▸ What you should do
Repeat nothing but the lines below running from the one containing "else Some (0, sessions, os));" to the one containing "Definition sessions_ok (l". Keep both end lines.

▸ Information supplied
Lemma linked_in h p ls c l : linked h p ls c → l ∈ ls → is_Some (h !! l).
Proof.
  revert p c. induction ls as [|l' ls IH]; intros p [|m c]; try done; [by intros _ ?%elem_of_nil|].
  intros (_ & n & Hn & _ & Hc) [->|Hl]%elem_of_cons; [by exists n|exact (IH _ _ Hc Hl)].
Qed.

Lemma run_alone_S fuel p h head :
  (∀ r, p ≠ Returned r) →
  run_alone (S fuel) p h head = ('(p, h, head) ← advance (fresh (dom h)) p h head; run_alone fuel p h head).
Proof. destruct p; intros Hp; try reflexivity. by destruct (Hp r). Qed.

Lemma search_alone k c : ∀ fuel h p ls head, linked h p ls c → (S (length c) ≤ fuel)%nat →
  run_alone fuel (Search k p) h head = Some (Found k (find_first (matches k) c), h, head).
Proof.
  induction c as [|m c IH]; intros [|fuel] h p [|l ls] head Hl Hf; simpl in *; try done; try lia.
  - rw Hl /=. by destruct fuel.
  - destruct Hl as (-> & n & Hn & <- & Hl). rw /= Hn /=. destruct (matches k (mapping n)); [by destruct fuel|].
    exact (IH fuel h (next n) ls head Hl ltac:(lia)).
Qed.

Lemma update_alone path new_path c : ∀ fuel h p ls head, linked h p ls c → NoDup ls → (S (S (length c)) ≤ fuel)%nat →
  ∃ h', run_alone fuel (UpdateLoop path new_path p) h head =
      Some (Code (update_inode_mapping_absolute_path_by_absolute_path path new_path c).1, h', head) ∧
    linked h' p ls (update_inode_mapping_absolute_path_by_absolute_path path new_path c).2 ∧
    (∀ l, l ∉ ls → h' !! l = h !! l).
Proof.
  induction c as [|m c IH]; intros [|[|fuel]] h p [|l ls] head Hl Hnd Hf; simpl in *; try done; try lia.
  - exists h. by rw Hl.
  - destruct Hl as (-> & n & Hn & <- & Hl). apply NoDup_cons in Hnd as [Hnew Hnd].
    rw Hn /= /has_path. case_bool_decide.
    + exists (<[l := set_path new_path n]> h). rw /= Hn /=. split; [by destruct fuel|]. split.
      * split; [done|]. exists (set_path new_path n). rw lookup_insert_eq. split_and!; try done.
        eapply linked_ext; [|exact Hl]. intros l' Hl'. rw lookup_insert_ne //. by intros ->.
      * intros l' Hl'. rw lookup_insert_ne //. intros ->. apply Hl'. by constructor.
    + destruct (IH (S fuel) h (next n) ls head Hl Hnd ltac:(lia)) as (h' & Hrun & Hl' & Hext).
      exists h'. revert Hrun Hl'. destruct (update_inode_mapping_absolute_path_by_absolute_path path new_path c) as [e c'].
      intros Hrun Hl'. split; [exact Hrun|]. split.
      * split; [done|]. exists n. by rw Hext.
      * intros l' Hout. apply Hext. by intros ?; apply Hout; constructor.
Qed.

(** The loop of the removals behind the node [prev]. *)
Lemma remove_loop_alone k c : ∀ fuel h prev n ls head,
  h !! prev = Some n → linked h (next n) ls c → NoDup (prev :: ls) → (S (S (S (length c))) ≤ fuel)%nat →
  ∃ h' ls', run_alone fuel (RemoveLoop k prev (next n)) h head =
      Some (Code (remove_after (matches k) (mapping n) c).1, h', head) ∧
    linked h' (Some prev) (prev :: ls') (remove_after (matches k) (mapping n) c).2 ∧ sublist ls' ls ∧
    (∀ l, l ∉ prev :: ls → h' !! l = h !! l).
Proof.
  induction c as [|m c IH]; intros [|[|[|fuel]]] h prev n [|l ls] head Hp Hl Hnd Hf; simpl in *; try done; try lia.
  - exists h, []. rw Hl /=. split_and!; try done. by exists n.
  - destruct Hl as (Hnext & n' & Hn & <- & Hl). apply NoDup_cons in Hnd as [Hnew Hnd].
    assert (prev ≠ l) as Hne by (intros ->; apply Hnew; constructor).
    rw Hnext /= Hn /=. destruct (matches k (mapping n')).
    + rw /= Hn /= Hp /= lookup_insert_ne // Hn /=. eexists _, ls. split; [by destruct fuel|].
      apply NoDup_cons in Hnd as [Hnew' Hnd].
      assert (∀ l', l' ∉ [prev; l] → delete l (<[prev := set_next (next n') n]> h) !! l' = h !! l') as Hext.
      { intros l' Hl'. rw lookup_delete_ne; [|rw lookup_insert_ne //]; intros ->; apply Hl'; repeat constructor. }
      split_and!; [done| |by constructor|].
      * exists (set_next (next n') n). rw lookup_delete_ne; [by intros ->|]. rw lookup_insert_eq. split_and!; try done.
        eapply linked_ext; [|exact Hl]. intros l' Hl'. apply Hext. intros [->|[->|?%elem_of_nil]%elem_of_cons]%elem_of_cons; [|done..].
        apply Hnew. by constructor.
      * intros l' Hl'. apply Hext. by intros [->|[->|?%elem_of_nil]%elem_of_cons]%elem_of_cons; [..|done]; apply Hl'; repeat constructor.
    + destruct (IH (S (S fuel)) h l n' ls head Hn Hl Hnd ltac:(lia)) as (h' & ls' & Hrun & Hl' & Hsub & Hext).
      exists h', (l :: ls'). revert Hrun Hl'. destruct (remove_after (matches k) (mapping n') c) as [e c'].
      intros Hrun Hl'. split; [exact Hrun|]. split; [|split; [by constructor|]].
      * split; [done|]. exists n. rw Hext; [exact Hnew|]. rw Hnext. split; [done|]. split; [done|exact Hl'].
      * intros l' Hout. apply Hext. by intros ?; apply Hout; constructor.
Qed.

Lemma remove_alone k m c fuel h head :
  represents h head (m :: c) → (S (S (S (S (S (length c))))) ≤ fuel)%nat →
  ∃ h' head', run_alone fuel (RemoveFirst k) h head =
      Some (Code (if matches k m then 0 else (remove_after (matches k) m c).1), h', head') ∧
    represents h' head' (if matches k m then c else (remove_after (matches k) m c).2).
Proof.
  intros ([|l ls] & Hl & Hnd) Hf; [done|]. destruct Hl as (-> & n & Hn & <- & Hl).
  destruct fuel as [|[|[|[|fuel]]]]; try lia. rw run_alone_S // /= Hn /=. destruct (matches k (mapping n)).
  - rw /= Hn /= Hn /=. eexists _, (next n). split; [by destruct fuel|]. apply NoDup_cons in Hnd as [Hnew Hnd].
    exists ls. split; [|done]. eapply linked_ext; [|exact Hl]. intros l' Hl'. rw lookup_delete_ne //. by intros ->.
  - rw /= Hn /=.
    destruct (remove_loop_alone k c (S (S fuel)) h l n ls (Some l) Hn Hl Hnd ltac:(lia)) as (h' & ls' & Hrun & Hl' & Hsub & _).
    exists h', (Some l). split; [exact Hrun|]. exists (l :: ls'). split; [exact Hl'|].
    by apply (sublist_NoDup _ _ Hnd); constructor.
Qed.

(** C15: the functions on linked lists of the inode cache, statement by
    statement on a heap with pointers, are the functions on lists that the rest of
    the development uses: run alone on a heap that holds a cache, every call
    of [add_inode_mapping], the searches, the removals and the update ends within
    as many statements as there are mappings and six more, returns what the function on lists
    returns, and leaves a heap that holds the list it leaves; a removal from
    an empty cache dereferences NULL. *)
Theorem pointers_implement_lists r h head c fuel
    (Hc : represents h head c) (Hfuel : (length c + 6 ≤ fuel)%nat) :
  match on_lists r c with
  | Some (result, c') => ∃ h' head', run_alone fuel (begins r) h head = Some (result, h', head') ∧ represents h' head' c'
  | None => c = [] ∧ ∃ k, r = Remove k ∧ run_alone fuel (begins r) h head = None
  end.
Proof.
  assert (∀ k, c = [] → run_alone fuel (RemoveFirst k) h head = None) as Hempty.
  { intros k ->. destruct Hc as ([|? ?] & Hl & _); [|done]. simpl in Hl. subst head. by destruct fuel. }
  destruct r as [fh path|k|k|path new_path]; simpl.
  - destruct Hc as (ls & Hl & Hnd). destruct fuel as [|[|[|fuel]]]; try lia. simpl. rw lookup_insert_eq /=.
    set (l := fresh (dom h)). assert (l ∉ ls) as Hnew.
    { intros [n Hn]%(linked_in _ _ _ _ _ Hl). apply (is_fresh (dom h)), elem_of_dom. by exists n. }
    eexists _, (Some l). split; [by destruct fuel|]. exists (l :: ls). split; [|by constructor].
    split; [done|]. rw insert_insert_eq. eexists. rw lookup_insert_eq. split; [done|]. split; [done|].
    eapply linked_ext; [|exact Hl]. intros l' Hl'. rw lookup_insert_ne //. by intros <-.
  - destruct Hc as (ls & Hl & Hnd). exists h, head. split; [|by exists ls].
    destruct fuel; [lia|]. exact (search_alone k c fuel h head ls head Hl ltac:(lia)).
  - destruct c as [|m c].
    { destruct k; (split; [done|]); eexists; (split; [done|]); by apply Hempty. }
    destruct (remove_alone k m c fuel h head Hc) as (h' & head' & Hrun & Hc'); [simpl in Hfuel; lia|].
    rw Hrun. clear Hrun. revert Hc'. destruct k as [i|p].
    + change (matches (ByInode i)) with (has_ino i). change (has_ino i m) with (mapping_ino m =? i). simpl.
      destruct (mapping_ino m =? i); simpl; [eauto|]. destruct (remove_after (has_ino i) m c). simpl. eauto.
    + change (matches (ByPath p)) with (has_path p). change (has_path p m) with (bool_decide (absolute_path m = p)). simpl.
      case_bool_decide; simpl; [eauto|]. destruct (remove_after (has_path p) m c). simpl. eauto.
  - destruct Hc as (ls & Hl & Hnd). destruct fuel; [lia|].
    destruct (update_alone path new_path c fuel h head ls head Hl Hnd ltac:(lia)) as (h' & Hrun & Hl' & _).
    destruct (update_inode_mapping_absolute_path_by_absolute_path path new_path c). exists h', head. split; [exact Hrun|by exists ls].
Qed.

---

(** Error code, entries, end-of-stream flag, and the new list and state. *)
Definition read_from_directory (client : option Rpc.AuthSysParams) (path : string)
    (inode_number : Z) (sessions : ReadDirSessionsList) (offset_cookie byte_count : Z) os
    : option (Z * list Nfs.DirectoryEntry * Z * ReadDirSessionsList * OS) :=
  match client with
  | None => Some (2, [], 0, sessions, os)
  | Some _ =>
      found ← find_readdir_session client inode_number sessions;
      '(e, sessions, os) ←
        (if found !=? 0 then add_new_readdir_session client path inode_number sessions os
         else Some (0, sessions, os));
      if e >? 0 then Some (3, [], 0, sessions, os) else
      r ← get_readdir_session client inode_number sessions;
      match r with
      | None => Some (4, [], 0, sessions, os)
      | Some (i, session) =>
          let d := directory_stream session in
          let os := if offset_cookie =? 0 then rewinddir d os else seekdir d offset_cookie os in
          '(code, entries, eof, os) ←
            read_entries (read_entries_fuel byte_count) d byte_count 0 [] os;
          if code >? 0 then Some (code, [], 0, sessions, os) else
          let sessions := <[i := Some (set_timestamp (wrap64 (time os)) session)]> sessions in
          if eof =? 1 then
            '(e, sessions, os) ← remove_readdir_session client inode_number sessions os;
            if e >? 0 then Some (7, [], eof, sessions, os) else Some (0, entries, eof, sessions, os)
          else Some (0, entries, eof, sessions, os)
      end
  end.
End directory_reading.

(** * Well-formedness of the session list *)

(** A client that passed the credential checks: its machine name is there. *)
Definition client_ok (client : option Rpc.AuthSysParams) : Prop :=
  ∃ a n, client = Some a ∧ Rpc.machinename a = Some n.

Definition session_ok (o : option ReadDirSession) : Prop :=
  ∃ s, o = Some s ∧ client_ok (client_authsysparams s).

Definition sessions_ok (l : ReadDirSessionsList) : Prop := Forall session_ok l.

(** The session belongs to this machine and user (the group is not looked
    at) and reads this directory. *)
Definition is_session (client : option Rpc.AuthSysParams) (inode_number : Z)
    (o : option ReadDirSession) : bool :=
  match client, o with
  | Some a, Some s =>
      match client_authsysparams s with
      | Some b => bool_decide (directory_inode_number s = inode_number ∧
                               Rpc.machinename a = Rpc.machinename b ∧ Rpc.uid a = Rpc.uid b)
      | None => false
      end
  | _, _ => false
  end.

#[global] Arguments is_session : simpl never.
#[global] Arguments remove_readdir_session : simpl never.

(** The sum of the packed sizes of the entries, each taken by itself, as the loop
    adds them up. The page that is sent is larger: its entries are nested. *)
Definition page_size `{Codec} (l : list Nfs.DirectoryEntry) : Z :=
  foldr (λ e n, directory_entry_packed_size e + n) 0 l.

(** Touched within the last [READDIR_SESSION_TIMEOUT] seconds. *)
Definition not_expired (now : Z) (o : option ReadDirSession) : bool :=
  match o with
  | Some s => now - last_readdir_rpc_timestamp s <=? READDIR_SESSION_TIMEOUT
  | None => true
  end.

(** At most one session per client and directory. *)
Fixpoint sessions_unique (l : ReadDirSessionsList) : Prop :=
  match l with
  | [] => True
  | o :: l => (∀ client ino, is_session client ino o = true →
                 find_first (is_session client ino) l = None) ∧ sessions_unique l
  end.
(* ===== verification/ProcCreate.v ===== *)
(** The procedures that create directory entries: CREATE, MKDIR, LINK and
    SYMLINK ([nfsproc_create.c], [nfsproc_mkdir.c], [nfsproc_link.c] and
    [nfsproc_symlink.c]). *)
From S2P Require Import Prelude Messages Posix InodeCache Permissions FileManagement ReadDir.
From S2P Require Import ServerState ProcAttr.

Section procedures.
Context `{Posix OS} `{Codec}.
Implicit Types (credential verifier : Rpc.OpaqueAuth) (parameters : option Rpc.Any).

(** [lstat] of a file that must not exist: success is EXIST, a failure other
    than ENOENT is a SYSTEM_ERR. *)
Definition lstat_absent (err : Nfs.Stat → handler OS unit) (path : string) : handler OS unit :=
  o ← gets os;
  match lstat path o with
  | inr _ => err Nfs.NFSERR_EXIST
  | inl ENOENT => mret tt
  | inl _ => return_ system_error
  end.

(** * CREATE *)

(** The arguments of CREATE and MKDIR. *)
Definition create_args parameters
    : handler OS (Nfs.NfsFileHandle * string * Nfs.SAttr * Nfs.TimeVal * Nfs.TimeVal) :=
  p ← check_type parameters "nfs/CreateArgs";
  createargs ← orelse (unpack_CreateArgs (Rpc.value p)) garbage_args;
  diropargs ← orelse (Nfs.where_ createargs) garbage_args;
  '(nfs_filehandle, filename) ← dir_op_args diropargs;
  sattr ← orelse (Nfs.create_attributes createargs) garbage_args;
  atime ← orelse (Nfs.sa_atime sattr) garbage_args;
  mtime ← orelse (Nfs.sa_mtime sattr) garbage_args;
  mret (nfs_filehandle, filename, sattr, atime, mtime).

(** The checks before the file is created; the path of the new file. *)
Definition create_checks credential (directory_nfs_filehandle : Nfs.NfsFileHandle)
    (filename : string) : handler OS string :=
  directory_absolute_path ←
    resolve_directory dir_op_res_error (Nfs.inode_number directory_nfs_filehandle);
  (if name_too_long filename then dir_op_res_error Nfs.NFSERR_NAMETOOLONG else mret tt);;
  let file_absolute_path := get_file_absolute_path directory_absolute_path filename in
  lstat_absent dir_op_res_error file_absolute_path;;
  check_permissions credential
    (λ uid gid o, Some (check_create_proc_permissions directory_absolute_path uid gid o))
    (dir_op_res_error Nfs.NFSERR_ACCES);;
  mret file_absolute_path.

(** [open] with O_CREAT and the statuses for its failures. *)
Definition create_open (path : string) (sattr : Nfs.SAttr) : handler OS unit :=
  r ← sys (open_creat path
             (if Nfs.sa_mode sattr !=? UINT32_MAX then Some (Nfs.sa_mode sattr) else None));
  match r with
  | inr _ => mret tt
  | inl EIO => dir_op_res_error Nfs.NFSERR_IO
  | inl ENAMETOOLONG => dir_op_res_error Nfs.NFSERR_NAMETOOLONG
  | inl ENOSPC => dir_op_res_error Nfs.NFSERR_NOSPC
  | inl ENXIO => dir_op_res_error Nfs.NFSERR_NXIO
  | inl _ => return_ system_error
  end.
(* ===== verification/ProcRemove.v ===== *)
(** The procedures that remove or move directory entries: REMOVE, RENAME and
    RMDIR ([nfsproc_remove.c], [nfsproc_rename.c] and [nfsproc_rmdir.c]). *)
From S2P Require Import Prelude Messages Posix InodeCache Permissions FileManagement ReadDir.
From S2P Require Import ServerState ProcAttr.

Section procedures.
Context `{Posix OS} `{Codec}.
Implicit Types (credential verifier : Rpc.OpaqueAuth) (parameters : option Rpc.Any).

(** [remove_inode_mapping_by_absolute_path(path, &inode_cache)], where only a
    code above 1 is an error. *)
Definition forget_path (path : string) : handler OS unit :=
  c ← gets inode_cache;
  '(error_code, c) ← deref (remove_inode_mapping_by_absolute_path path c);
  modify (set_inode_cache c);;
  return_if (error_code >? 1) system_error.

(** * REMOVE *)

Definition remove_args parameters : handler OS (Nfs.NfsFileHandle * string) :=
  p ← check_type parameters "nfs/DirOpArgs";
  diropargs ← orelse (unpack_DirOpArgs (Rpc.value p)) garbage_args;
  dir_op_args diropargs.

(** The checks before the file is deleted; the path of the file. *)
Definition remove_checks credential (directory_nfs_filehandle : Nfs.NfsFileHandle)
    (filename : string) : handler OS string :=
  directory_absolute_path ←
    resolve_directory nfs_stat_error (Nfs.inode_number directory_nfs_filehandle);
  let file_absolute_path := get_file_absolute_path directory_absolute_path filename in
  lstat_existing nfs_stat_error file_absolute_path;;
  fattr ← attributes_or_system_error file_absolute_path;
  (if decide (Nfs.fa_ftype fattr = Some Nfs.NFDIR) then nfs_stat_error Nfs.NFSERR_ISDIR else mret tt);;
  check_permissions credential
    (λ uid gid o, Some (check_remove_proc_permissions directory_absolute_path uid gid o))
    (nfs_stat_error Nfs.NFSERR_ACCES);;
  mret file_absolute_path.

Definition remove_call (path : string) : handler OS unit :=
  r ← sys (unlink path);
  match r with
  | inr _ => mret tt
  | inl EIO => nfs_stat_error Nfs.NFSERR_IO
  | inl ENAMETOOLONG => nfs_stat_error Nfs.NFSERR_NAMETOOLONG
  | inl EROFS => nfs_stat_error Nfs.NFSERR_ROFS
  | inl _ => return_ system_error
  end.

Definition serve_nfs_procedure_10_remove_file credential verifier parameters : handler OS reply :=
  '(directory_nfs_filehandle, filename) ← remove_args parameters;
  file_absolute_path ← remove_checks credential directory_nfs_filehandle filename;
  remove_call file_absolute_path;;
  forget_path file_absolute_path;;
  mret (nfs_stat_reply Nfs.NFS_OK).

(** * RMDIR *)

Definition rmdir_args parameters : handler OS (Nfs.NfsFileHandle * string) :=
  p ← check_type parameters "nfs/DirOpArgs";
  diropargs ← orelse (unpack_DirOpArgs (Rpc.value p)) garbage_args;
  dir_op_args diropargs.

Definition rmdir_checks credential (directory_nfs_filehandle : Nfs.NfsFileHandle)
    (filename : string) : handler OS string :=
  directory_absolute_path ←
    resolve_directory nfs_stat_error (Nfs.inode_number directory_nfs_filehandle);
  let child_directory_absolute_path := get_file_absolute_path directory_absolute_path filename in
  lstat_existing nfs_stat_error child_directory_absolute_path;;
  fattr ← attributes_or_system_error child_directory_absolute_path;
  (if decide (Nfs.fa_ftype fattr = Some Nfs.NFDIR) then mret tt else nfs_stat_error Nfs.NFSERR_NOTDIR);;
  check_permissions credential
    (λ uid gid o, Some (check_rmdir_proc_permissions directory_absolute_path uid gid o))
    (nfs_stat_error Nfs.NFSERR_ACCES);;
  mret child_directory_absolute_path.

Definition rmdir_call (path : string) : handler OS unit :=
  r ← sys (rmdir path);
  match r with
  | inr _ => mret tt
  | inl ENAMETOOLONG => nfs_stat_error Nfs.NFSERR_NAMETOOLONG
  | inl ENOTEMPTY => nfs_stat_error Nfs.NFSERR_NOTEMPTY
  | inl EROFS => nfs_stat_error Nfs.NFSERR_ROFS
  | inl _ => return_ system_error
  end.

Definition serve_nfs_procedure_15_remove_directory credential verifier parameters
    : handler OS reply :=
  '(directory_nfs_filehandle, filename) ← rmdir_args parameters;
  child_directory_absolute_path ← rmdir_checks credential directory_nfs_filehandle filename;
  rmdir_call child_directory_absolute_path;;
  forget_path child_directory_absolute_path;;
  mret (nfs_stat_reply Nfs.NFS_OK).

...

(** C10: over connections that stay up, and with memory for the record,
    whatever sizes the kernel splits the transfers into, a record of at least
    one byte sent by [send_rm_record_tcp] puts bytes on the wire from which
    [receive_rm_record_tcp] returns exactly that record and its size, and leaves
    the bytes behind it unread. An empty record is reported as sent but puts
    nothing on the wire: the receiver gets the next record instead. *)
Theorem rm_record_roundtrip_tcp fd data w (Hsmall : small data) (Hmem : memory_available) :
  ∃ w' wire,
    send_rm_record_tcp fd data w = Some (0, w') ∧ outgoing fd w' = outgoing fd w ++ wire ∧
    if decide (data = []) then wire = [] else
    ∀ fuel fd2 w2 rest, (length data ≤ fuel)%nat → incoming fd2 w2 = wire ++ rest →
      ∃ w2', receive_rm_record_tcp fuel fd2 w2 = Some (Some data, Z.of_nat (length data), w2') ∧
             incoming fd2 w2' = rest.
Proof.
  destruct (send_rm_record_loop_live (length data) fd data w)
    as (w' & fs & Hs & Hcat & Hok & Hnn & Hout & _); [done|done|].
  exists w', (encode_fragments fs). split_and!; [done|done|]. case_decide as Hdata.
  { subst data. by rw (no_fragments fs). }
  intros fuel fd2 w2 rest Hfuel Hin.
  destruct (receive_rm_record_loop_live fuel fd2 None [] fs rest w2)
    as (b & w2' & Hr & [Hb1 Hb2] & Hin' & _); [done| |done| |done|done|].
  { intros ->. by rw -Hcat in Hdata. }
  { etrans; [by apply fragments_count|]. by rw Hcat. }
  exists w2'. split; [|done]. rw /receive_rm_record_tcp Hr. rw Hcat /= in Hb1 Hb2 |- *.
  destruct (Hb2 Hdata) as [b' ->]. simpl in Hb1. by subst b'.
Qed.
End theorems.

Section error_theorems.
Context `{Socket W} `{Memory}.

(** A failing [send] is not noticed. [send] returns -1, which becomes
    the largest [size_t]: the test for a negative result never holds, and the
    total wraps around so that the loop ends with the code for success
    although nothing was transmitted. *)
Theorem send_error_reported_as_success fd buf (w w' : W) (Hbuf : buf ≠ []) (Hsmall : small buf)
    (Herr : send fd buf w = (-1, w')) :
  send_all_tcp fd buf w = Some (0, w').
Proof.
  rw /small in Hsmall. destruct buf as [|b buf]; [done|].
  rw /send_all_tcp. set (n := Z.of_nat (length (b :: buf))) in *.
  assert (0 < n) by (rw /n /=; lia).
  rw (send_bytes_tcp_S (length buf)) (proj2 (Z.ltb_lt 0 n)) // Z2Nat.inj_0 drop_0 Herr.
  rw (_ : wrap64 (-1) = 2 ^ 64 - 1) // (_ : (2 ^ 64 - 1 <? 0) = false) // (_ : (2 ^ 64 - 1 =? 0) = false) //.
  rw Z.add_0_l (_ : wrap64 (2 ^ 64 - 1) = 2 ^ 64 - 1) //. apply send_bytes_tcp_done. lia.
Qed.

▸ Solution for this task
         else Some (0, sessions, os));
      if e >? 0 then Some (3, [], 0, sessions, os) else
      r ← get_readdir_session client inode_number sessions;
      match r with
      | None => Some (4, [], 0, sessions, os)
      | Some (i, session) =>
          let d := directory_stream session in
          let os := if offset_cookie =? 0 then rewinddir d os else seekdir d offset_cookie os in
          '(code, entries, eof, os) ←
            read_entries (read_entries_fuel byte_count) d byte_count 0 [] os;
          if code >? 0 then Some (code, [], 0, sessions, os) else
          let sessions := <[i := Some (set_timestamp (wrap64 (time os)) session)]> sessions in
          if eof =? 1 then
            '(e, sessions, os) ← remove_readdir_session client inode_number sessions os;
            if e >? 0 then Some (7, [], eof, sessions, os) else Some (0, entries, eof, sessions, os)
          else Some (0, entries, eof, sessions, os)
      end
  end.
End directory_reading.

(** * Well-formedness of the session list *)

(** A client that passed the credential checks: its machine name is there. *)
Definition client_ok (client : option Rpc.AuthSysParams) : Prop :=
  ∃ a n, client = Some a ∧ Rpc.machinename a = Some n.

Definition session_ok (o : option ReadDirSession) : Prop :=
  ∃ s, o = Some s ∧ client_ok (client_authsysparams s).

Definition sessions_ok (l : ReadDirSessionsList) : Prop := Forall session_ok l.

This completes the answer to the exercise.